• [What you will do]
Your output should be the lines from the one with "Fixpoint Error (e" through the end of the entries below, set down word for word and nothing else.
****************
(** * The host (OCI) builder of kn-plugin-func: build coordination,
      containerization and push

    A shallow embedding of [pkg/oci/builder.go], [pkg/oci/containerize.go]
    and the OCI pusher, with the properties of the build lifecycle proved
    over it.

    Conventions of the embedding.
    - Go's [int] and [int64] are [Z]; strings are [string].
    - A Go [error] is a value of the inductive type [error]; the nil error
      is [None].
    - The part of the disk the builder works on, the directory
      [<root>/.func/builds] and the working directory, is the record
      [World], threaded explicitly through every operation.
    - The filesystem is ideal: an operation fails only for the structural
      reasons the model tracks (a name that already exists, a name that is
      absent).  Permission and device errors are outside the model.
    - Console output made under [verbose] is not modelled. *)

From Stdlib Require Import ZArith String Ascii List Lia.
From Stdlib Require Import Decimal DecimalString DecimalPos DecimalZ.
From stdpp Require Import base option list gmap sets strings fin_maps.

Local Open Scope Z_scope.
Local Open Scope string_scope.
Set Warnings "-register-all,-clear-no-such-hyp".

(** ** Errors *)

Inductive Errno := EEXIST | ENOENT.

(** The error values that occur in the package.  [errorString] is what
    [errors.New] and [fmt.Errorf] return, [LinkError] is [*os.LinkError],
    [BuildErr] is the package's own type, and [Foreign] stands for an error
    handed back by a collaborator (the fingerprint, the scaffolding writer,
    the Go toolchain, the registry client). *)
Inductive error :=
| errorString (s : string)
| BuildErr (Err : error)
| LinkError (Op Old New : string) (Err : Errno)
| Foreign (origin msg : string).

#[global] Instance Errno_eq_dec : EqDecision Errno.
Proof. solve_decision. Defined.

#[global] Instance error_eq_dec : EqDecision error.
Proof. solve_decision. Defined.

Definition strerror (e : Errno) : string :=
  match e with
  | EEXIST => "file exists"
  | ENOENT => "no such file or directory"
  end.

(** The method [Error] of the error values. *)
Fixpoint Error (e : error) : string :=
  match e with
  | errorString s => s
  | BuildErr Err => "error performing host build. " ++ Error Err
  | LinkError Op Old New Err =>
      Op ++ " " ++ Old ++ " " ++ New ++ ": " ++ strerror Err
  | Foreign _ msg => msg
  end.

(** [errors.As(err, &BuildErr{})] at the top of the chain. *)
Definition isBuildErr (e : error) : bool :=
  match e with BuildErr _ => true | _ => false end.

(** ** strconv *)

Module strconv.

(** The int of the platforms the builder targets is 64 bits wide. *)
Definition minInt : Z := - 2 ^ 63.
Definition maxInt : Z := 2 ^ 63 - 1.

Definition digits (s : string) : option Z :=
  match s with
  | EmptyString => None
  | _ => Z.of_uint <$> NilEmpty.uint_of_string s
  end.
****************
• [Task response]
Fixpoint Error (e : error) : string :=
  match e with
  | errorString s => s
  | BuildErr Err => "error performing host build. " ++ Error Err
  | LinkError Op Old New Err =>
      Op ++ " " ++ Old ++ " " ++ New ++ ": " ++ strerror Err
  | Foreign _ msg => msg
  end.

(** [errors.As(err, &BuildErr{})] at the top of the chain. *)
Definition isBuildErr (e : error) : bool :=
  match e with BuildErr _ => true | _ => false end.

(** ** strconv *)

Module strconv.

(** The int of the platforms the builder targets is 64 bits wide. *)
Definition minInt : Z := - 2 ^ 63.
Definition maxInt : Z := 2 ^ 63 - 1.

Definition digits (s : string) : option Z :=
  match s with
  | EmptyString => None
  | _ => Z.of_uint <$> NilEmpty.uint_of_string s
  end.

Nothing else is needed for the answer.